[Stored data entries]
[Start of section]
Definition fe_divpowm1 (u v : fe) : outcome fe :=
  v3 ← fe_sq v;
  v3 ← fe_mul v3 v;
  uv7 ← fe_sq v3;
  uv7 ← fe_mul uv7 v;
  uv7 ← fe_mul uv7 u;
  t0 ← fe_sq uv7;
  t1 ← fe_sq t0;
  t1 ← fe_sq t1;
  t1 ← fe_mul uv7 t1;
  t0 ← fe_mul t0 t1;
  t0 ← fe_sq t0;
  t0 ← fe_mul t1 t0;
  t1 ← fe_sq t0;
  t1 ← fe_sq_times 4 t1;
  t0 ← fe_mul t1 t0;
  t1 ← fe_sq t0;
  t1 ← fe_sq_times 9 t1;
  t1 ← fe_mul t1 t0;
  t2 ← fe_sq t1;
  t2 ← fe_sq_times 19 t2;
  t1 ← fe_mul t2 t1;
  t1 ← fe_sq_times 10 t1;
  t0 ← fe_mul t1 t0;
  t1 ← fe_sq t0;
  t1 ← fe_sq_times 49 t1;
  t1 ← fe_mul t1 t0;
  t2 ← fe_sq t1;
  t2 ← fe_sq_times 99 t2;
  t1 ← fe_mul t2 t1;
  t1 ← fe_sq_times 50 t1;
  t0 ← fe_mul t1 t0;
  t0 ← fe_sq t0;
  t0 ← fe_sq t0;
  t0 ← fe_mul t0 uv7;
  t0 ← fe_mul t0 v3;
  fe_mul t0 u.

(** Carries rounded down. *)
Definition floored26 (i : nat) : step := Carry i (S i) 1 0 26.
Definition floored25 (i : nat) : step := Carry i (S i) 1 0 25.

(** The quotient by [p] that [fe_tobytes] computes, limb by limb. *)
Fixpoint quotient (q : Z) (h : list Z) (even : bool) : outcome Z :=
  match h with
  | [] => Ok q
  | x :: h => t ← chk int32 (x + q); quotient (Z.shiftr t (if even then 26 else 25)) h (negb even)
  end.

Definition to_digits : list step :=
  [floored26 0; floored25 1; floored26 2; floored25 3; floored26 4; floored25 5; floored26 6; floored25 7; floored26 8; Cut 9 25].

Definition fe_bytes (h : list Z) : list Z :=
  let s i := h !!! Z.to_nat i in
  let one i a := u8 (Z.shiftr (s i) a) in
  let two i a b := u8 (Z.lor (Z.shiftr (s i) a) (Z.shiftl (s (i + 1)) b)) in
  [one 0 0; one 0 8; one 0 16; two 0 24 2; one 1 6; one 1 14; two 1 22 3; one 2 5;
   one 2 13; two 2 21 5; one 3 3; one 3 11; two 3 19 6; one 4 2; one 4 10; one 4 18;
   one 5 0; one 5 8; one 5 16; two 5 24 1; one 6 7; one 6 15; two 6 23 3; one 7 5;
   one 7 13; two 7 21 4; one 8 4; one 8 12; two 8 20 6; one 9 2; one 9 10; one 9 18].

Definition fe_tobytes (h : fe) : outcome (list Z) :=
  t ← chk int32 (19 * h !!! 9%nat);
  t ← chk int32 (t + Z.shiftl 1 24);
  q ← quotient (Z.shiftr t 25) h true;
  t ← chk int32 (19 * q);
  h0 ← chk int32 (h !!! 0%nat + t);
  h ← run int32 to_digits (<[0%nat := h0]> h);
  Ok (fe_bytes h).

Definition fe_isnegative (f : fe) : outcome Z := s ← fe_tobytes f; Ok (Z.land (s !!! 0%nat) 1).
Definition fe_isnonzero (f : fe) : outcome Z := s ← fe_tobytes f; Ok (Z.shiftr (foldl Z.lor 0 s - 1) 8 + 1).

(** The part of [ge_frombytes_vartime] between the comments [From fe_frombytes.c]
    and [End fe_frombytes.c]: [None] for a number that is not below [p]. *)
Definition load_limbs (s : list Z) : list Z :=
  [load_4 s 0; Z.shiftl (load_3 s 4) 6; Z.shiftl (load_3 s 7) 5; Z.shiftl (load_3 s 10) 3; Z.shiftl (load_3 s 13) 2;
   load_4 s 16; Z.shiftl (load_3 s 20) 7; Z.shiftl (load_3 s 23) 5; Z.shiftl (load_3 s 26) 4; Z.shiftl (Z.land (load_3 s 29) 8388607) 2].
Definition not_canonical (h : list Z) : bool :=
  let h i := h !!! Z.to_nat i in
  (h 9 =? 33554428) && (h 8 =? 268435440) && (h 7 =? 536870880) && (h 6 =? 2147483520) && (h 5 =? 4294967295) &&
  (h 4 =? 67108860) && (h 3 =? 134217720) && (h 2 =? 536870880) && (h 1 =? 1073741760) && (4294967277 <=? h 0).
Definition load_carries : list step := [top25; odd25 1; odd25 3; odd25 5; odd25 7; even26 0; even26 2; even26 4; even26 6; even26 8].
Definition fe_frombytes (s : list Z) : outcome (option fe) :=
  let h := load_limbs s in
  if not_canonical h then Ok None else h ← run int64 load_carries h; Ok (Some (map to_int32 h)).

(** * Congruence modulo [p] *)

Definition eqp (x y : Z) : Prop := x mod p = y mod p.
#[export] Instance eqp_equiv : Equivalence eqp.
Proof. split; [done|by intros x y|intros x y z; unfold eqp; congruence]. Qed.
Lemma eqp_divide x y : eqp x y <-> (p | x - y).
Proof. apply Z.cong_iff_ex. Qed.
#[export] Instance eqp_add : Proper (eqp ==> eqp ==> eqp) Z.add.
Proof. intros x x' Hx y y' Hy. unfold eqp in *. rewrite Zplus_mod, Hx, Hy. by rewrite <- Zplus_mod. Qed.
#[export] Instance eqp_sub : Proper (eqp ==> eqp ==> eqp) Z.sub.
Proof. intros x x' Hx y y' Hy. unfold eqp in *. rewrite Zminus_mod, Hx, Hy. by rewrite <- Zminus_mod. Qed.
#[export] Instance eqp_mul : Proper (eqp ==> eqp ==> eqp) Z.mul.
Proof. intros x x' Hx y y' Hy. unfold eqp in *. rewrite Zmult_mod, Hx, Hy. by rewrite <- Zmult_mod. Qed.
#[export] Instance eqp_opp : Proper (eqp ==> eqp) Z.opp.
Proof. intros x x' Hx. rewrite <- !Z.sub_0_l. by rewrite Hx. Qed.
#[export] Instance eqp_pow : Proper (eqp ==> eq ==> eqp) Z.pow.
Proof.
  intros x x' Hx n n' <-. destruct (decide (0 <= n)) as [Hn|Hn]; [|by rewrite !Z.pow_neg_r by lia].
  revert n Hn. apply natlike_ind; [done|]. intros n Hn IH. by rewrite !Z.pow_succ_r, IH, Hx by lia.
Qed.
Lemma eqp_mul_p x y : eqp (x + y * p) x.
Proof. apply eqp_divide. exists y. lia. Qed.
[End of section]
§ Your goal
Restate word for word the lines of the data above, starting at the line containing "(** Carries rounded down. *)" and ending at the line containing "Definition to_digits : list", both included, and nothing more.

§ Solution to this problem
(** Carries rounded down. *)
Definition floored26 (i : nat) : step := Carry i (S i) 1 0 26.
Definition floored25 (i : nat) : step := Carry i (S i) 1 0 25.

(** The quotient by [p] that [fe_tobytes] computes, limb by limb. *)
Fixpoint quotient (q : Z) (h : list Z) (even : bool) : outcome Z :=
  match h with
  | [] => Ok q
  | x :: h => t ← chk int32 (x + q); quotient (Z.shiftr t (if even then 26 else 25)) h (negb even)
  end.

Definition to_digits : list step :=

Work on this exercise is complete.